For the UK, that would take us to mid to late January, which avoids Christmas. But, before getting the party hats out, consider two more important facts.

In the words of the epidemiologist Adam Kucharski: "A SARS-CoV-2 variant that's 50 per cent more transmissible would in general be a much bigger problem than a variant that's 50 per cent more deadly." This is a simple, if counterintuitive, matter of maths – more infections mean many more hospitalisations overall.

"Emerging evidence suggests omicron spreads easily, whether because inherently more transmissible and/or it reinfects more easily. So even if immunity against severe disease fully holds up, countries could face a much faster, larger peak than delta would have caused," said Prof Kucharski.

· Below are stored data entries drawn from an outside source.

Lemma migrate_effect motor n m :
  Tables m -> int_ok n ->
  let (b, m') := MigrateMotorIndex motor n m in
  m' = m \/
  exists old, device_keys (objects m) !! motor = Some old /\ (motor ∉ deleting (objects m)) /\ dk_kind old = KMotor /\
    device_keys (objects m') = <[motor := motor_key (dk_bus old) n]> (device_keys (objects m)) /\
    devices (objects m') = <[motor_key (dk_bus old) n := motor]> (delete old (devices (objects m))) /\
    bus_keys (objects m') = bus_keys (objects m) /\
    pending_devices (objects m') = pending_devices (objects m) /\ deleting (objects m') = deleting (objects m) /\
    resetting_buses (objects m') = resetting_buses (objects m) /\
    (forall d, shapes (routing m') d = shapes (routing m) d) /\
    (forall d, d <> motor -> registrations (routing m') !! d = registrations (routing m) !! d) /\
    records (routing m') = records (routing m) /\
    motor_index_reservations (statuses m') =
      delete (motor_key (dk_bus old) n) (motor_index_reservations (statuses m)).
Proof.
  intros HT Hn. pose proof (migrate_ok motor n m) as H.
  assert (Hdel : motor ∈ deleting (objects m) -> MigrateMotorIndex motor n m = (false, m)).
  { intros Hd. unfold MigrateMotorIndex. destruct (device_keys (objects m) !! motor) as [old|]; [|done].
    unfold is_deleting. rewrite (bool_decide_true (motor ∈ _)) by done. by rewrite orb_true_r. }
  destruct (decide (motor ∈ deleting (objects m))) as [Hd|Hd]; [rewrite (Hdel Hd); by left|]. clear Hdel.
  destruct (MigrateMotorIndex motor n m) as [b m'].
  inversion H as [|old H1 H2 H3|old bk reg e cb install HM H1 H2 H3 H4]; subst; [by left|by left|right].
  exists old. destruct (migrated_eq m motor n old bk reg e cb install HT HM) as (E1 & E2 & E3 & _ & _ & _ & E7 & _ & E9 & _ & E11).
  split; [by eapply mv_key|]. split; [done|]. split; [by eapply mv_motor|].
  split; [exact E2|]. split; [exact E1|]. split; [exact E3|]. split; [done|]. split; [done|]. split; [done|].
  split; [|split; [|split; [exact E7|exact E11]]].
  - intros d. unfold shapes. rewrite E9. destruct (decide (d = motor)) as [->|Hne]; [|by rewrite lookup_insert_ne].
    rewrite lookup_insert_eq, (mv_registered _ _ _ _ _ _ _ HM). unfold shape. cbn.
    by rewrite (mv_entry _ _ _ _ _ _ _ HM).
  - intros d Hne. rewrite E9. by rewrite lookup_insert_ne.
Qed.

Lemma reserve_effect motor n m :
  Tables m -> int_ok n ->
  let (b, m') := ReserveMotorIndex motor n m in
  objects m' = objects m /\ (forall d, registrations (routing m') !! d = registrations (routing m) !! d) /\
  records (routing m') = records (routing m) /\
  forall k v, motor_index_reservations (statuses m') !! k = Some v ->
    motor_index_reservations (statuses m) !! k = Some v \/ (b = true /\ rv_motor v = motor /\ dk_idx k = n).
Proof.
  intros HT Hn. pose proof (reserve_ok motor n m HT Hn) as H. destruct (ReserveMotorIndex motor n m) as [b m'].
  inversion H as [|old H1 H2 H3|old v H1 H2 H3|old bk reg e cb install Hm H1 H2 H3 H4]; subst; split_and!; try done; auto.
  unfold reserve. cbn. intros k v [[<- <-]|[_ Hv]]%lookup_insert_Some; [right|left]; done.
Qed.

Lemma release_effect motor n m :
  Tables m ->
  let m' := ReleaseMotorIndexReservation motor n m in
  objects m' = objects m /\ (forall d, registrations (routing m') !! d = registrations (routing m) !! d) /\
  records (routing m') = records (routing m) /\
  forall k v, motor_index_reservations (statuses m') !! k = Some v ->
    motor_index_reservations (statuses m) !! k = Some v /\ (rv_motor v = motor -> dk_idx k <> n).
Proof.
  intros HT. unfold ReleaseMotorIndexReservation.
  assert (Hkey : forall k v, motor_index_reservations (statuses m) !! k = Some v -> rv_motor v = motor -> dk_idx k = n ->
    exists old, device_keys (objects m) !! motor = Some old /\ k = motor_key (dk_bus old) n).
  { intros k v Hv Em En. destruct (v_index _ _ _ (t_reservations _ HT) _ _ Hv) as (k0 & bk & G1 & _ & G3 & _).
    rewrite Em in G1. exists k0. split; [done|]. by rewrite G3, En. }
  destruct (device_keys (objects m) !! motor) as [old|] eqn:Hold.
  2:{ split_and!; try done. intros k v Hv. split; [done|]. intros Em En. by destruct (Hkey k v Hv Em En) as (? & ? & _). }
  destruct (motor_index_reservations (statuses m) !! motor_key (dk_bus old) n) as [res|] eqn:Hres.
  2:{ split_and!; try done. intros k v Hv. split; [done|]. intros Em En. destruct (Hkey k v Hv Em En) as (o & [= <-] & ->). congruence. }
  case_bool_decide as Em.
  - split; [done|]. cbn [routing set_statuses set_routing statuses motor_index_reservations set_index_reservations].
    split; [intros d; destruct (bus_keys (objects m) !! dk_bus old); [case_bool_decide|]; done|].
    split; [destruct (bus_keys (objects m) !! dk_bus old); [case_bool_decide|]; done|].
    intros k v [Hne Hv]%lookup_delete_Some. split; [done|]. intros Ev En. destruct (Hkey k v Hv Ev En) as (o & [= <-] & ->). done.
  - split_and!; try done. intros k v Hv. split; [done|]. intros Ev En. destruct (Hkey k v Hv Ev En) as (o & [= <-] & ->). congruence.
Qed.

(** ** Frames: what a step that leaves a group of tables alone preserves *)

Ltac lsimpl :=
  cbn [mgr heap gates inside setids running creations ending child_creations deleting_device_parents freed
       pending_buses initialising bad_initialise
       with_mgr with_heap with_gates with_inside with_setids with_running with_creations with_freed with_buses
       set_phase set_bus_phase finish_creation pend mark_deleting commit_device erase_device insert_bus erase_bus
       objects routing statuses set_objects set_routing set_statuses
       devices device_keys buses bus_keys pending_devices deleting resetting_buses adapter_names
       set_devices set_pending set_deleting set_buses set_adapters set_domain_buses
       registrations records vw_object vw_registered vw_key vw_bus_key vw_gate vw_deleting vw_freed vw_parent].

Lemma creating_frame L L' :
  Creating L ->
  creations L' = creations L -> ending L' = ending L -> child_creations L' = child_creations L ->
  pending_devices (objects (mgr L')) = pending_devices (objects (mgr L)) ->
  (forall d, creation_key (heap L' !! d) = creation_key (heap L !! d)) ->
  (forall b, creating (heap L !! b) = true -> creating (heap L' !! b) = true \/ creations_on b (creations L) = 0%nat) ->
  (forall k, is_Some (creations L !! k) -> devices (objects (mgr L)) !! k = None -> devices (objects (mgr L')) !! k = None) ->
  Creating L'.
Proof.
  intros [C1 C2 C3 C4 C5 C6] Ec Ee En Ep Hk Hb Hd. constructor; rewrite ?Ec, ?Ee, ?En, ?Ep; try done.
  - intros k d. rewrite Hk. apply C1.
  - intros k Hc. destruct (C3 k Hc) as [H1 H2]. split; [by apply Hd|done].
  - intros k Hc. destruct (Hb (dk_bus k) (C4 k Hc)) as [H|H]; [done|]. exfalso. destruct Hc as [v Hv].
    unfold creations_on in H. apply map_size_empty_inv in H.
    assert (filter (fun p : DeviceKey * option nat => dk_bus p.1 = dk_bus k) (creations L) !! k = Some v) as Hf
      by (by apply map_lookup_filter_Some).
    rewrite H in Hf. done.
Qed.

It is in this context that Mr Johnson will have to consider the NHS and the risk of it being overwhelmed.

Admissions have come down in recent weeks but are now flatlining, with 7,373 Covid cases in hospitals across the UK, including 895 in intensive care as of Saturday. In short, the system continues to run hot – with the worst weeks of January still to come.

Already there are scary-looking charts of omicron's UK growth doing the rounds on social media. Cases are climbing from a low base but there is community transmission and we are likely to see rapid growth ahead of Christmas if we follow South Africa's trajectory.

Ultimately, the question for the Prime Minister is this – how much growth, and therefore risk, can he and the NHS tolerate?